Exercise goal> Among the entries that follow, the required portion opens with the line containing "Definition m16_header_checksum (h" and closes with the line containing "(** The descriptor". Give that portion again exactly, and nothing else.

[Stored items]
________________________________________
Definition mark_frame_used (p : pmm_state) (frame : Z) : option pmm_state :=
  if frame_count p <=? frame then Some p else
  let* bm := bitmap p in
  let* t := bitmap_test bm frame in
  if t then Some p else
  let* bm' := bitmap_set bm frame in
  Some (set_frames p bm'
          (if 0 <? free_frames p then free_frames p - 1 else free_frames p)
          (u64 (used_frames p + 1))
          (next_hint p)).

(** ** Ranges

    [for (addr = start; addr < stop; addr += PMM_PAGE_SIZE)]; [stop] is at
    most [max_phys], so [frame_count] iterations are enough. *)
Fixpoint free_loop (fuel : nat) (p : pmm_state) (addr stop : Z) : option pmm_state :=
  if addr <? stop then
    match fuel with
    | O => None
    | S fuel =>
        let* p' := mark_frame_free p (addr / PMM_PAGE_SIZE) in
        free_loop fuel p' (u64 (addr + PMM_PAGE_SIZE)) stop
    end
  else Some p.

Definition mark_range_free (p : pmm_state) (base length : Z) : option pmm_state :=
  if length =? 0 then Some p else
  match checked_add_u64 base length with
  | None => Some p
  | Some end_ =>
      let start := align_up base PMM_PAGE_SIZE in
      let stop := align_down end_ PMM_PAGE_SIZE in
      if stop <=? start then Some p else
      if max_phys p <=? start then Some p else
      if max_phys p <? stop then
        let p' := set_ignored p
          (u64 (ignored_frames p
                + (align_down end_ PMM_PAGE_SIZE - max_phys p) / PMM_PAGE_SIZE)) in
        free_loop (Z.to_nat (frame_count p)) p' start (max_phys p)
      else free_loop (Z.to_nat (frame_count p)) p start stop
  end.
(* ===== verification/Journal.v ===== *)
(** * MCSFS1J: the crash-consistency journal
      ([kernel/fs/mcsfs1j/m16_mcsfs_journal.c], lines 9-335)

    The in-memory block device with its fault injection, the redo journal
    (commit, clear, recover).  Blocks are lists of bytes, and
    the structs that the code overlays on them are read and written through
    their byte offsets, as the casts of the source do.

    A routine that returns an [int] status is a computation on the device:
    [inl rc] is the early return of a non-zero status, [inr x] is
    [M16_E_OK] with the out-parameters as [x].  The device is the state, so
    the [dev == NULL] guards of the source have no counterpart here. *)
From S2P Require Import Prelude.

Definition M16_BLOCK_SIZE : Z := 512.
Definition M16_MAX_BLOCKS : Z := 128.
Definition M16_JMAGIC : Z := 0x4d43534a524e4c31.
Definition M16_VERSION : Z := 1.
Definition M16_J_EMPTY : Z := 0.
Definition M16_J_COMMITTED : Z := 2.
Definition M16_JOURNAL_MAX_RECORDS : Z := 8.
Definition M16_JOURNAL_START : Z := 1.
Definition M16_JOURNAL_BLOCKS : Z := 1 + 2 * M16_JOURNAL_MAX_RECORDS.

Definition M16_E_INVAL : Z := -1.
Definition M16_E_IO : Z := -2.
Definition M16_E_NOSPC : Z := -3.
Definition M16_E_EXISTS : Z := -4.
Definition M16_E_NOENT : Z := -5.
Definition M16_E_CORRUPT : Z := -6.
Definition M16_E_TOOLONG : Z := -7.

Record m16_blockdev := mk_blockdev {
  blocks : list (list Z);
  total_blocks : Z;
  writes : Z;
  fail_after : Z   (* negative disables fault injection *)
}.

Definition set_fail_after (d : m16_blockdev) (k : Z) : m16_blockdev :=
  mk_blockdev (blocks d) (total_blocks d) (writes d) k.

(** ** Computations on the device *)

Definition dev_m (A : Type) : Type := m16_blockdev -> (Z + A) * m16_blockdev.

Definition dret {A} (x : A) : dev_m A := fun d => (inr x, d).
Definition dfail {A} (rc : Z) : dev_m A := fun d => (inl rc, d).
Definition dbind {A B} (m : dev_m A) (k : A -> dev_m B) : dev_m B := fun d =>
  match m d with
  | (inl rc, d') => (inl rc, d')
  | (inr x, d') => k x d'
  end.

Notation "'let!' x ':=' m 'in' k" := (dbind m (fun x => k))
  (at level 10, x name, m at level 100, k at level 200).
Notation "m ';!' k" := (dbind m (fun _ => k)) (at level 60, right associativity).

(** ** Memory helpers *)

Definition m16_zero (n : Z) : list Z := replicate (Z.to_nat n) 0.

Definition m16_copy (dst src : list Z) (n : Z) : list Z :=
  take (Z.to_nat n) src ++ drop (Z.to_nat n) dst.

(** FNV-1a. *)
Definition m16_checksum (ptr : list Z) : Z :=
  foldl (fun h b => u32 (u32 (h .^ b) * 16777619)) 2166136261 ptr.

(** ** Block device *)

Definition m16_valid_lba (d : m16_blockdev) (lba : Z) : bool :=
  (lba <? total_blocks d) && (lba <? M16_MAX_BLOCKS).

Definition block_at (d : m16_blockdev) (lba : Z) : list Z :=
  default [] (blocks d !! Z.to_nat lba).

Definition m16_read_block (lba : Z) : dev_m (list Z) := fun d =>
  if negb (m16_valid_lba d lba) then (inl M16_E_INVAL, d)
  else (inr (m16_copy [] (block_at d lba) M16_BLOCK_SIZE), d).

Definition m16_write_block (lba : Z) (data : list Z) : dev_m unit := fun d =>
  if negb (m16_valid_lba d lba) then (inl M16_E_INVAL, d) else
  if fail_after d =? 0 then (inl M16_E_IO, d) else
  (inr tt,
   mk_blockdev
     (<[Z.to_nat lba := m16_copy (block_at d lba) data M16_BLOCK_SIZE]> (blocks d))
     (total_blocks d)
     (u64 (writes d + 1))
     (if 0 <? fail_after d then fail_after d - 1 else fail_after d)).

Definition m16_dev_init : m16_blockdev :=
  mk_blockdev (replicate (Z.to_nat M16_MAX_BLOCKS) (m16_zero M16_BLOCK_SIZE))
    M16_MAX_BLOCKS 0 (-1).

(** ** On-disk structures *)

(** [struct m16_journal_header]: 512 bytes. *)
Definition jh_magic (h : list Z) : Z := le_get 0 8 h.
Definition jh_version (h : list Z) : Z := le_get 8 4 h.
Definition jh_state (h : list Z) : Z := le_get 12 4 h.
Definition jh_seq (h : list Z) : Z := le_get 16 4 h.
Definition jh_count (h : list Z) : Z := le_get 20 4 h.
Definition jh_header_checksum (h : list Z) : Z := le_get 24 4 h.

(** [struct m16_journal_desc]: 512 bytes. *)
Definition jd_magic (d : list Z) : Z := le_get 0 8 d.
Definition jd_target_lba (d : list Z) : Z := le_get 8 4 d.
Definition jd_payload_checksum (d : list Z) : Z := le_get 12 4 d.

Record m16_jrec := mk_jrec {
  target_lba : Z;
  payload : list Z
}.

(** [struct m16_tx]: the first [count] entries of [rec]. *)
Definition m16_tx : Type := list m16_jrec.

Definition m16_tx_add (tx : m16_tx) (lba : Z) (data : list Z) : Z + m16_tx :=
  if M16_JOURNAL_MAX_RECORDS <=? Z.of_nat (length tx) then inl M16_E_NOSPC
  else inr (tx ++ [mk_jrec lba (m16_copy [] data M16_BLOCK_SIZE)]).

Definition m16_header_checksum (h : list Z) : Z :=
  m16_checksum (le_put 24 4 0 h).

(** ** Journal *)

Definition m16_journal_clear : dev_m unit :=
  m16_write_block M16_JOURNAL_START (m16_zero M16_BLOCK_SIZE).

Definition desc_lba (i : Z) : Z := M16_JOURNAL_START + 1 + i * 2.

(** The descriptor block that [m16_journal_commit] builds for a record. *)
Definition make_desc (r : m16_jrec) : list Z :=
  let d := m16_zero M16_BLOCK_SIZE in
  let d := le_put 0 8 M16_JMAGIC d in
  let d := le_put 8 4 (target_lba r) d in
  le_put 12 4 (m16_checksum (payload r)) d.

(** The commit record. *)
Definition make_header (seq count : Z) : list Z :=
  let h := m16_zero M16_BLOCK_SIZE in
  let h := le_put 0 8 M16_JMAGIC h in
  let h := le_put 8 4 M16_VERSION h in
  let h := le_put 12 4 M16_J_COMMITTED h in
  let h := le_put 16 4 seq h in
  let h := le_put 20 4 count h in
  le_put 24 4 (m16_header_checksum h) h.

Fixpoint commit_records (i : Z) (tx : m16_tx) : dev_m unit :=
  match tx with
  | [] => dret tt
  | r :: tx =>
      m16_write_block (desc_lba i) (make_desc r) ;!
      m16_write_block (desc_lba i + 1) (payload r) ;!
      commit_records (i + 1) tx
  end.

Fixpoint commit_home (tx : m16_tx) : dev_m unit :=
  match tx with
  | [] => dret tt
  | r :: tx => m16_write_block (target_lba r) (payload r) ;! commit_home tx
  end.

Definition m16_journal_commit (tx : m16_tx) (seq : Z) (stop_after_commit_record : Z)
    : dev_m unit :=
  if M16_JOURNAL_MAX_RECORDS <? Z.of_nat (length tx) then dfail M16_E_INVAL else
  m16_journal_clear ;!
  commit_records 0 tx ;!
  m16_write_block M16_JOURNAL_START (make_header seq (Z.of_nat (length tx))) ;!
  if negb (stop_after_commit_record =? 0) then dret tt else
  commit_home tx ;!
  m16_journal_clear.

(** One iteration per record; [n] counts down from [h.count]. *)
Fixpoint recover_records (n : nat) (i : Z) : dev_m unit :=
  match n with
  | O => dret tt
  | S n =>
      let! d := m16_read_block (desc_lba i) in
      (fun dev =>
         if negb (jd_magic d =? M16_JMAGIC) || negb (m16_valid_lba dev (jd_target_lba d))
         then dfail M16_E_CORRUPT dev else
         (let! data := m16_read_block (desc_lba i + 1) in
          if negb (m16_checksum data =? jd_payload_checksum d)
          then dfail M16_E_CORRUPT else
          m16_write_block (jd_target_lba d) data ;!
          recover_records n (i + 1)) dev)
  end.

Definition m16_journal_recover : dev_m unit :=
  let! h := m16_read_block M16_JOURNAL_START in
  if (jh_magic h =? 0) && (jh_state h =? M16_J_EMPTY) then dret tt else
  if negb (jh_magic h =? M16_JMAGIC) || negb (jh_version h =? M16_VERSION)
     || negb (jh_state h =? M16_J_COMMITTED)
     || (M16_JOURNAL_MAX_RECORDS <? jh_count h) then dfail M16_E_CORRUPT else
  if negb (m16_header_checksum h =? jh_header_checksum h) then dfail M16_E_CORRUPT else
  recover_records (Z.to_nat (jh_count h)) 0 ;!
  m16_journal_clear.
________________________________________
Written answer>
Definition m16_header_checksum (h : list Z) : Z :=
  m16_checksum (le_put 24 4 0 h).

(** ** Journal *)

Definition m16_journal_clear : dev_m unit :=
  m16_write_block M16_JOURNAL_START (m16_zero M16_BLOCK_SIZE).

Definition desc_lba (i : Z) : Z := M16_JOURNAL_START + 1 + i * 2.

(** The descriptor block that [m16_journal_commit] builds for a record. *)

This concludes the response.